Thirdly, as their name indicates, they operate on a 'not-for-profit' basis. While in some respects they are like private, for-profit companies, they differ from the latter in that they do not distribute any surplus or profit they might make to their members. This characteristic, part of the definition of a non-profit, does not mean that non-profits do not finish each financial year with a small excess of income over expenditure, or profit; most of them do. Like any private organisation, if a non-profit did not make a surplus in most years it would soon cease to exist. It does mean, however, that making the largest possible profit is not, and should not be, an objective of the organisation.
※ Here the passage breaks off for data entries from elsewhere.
Lemma decodes_all m ts vs :
  15 <= m -> Forall2 (fun t v => ty_ok t /\ has_type t v /\ receivable t v) ts vs ->
  decodes (unpack_all m ts) vs (pack (zip ts vs)).
Proof.
  intros Hm. induction 1 as [|t v ts vs (Ht & Hv & Hr) _ IH]; intros r e; [done|].
  unfold pack. cbn [zip_with fmap list_fmap concat unpack_all fst snd]. rewrite <- app_assoc.
  rewrite decodes_type by done. cbn [mbind option_bind].
  fold (pack (zip ts vs)). by rewrite IH.
Qed.

Lemma read_be_loop_bound n w out s :
  bytes s -> 0 <= out -> (out + 1) * 256 ^ Z.of_nat n <= 2 ^ w ->
  exists v s', read_be_loop n w out s = (v, s') /\
    out * 256 ^ Z.of_nat n <= v < (out + 1) * 256 ^ Z.of_nat n /\
    ((n <= length (rest s))%nat -> s' = mkState (drop n (rest s)) (ec s)).
Proof.
  revert out s. induction n as [|n IH]; intros out s Hs Hout Hw; cbn [read_be_loop].
  { exists out, s. destruct s. split; [done|]. split; [lia|done]. }
  rewrite Nat2Z.inj_succ, Z.pow_succ_r in * by lia.
  destruct (safe_data s) as [x s1] eqn:E.
  assert (0 <= x < 256) as Hx.
  { unfold safe_data in E. destruct (rest s) as [|y l] eqn:R; injection E as <- _; [lia|].
    unfold bytes in Hs. rewrite R in Hs. by apply Forall_cons in Hs as [? _]. }
  rewrite wrapu_small, shift_byte by (try unfold in_u; rewrite ?Z.shiftl_mul_pow2 by lia; nia).
  destruct (IH (out * 256 + x) (safe_incremen 1 s1)) as (v & s' & -> & Hv & Hd); [|lia|nia|].
  { eapply advance_bytes; [|exact Hs]. chain. }
  exists v, s'. split; [done|]. split; [nia|]. intros Hl.
  unfold safe_data in E. destruct s as [[|y l] e]; cbn in Hl; [lia|]. injection E as <- <-.
  rewrite safe_incremen_cons in Hd. apply Hd. cbn. lia.
Qed.

Lemma read_be_loop_split n m w out s :
  read_be_loop (n + m) w out s = let '(v, s1) := read_be_loop n w out s in read_be_loop m w v s1.
Proof.
  revert out s. induction n as [|n IH]; intros out s; [done|]. cbn [Nat.add read_be_loop].
  destruct (safe_data s). apply IH.
Qed.

(** Eight bytes are read as a size where two were packed. *)
Lemma read_size_large n tail e :
  0 <= n < 2 ^ 16 -> Forall (in_u 8) tail ->
  exists size s', read_be_unsigned 8 (mkState (be_bytes 2 n ++ tail) e) = (size, s') /\
    n * 2 ^ 48 <= size < (n + 1) * 2 ^ 48 /\
    ((6 <= length tail)%nat -> s' = mkState (drop 6 tail) e).
Proof.
  intros Hn Ht. unfold read_be_unsigned. change (8 * Z.of_nat 8) with 64.
  rewrite (read_be_loop_split 2 6).
  pose proof (read_be_loop_app (be_bytes 2 n) 64 0 tail e (be_bytes_range 2 n)) as H.
  rewrite length_be_bytes, be_bytes_value, Z.mod_small in H by lia.
  rewrite H by lia.
  apply read_be_loop_bound; cbn; [done|lia..].
Qed.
In determining which organisations are non-profits, there are two ways of interpreting the rule regarding the non-distribution of profits. The strict way is to require that any surplus remains with the organisation, to be spent providing additional services or better facilities. According to some, this interpretation excludes, from the non-profit sector, organisations such as mutual insurance societies, credit unions and trading cooperatives. Mutual insurance societies and credit unions try to benefit their members by making loans or selling insurance at lower than market prices and by paying a marginally higher interest on deposited funds. Trading cooperatives distribute some of their surplus, but in a manner quite unlike a private company, either through lower prices in the case of consumer cooperatives, or by means of a dividend in the case of producer cooperatives. However, in both cases the amount varies according to the level of use each member made of the cooperative. As well, cooperatives are governed according to the democratic principle that gives each member one vote. They are the product of attempts by people in earlier times to find strength through cooperation organised along democratic lines. When it comes to determining whether cooperatives or mutuals are part of the non-profit sector, North Americans tend to insist on the strict interpretation and exclude them. By contrast, Europeans, more mindful of their traditions of cooperation and solidarity, favour the wider perspective which they call the social economy. The European approach has some merit. The organisational rules governing mutuals and cooperatives clearly distinguish them from for-profit firms and give them a strong resemblance to many conventional non-profits.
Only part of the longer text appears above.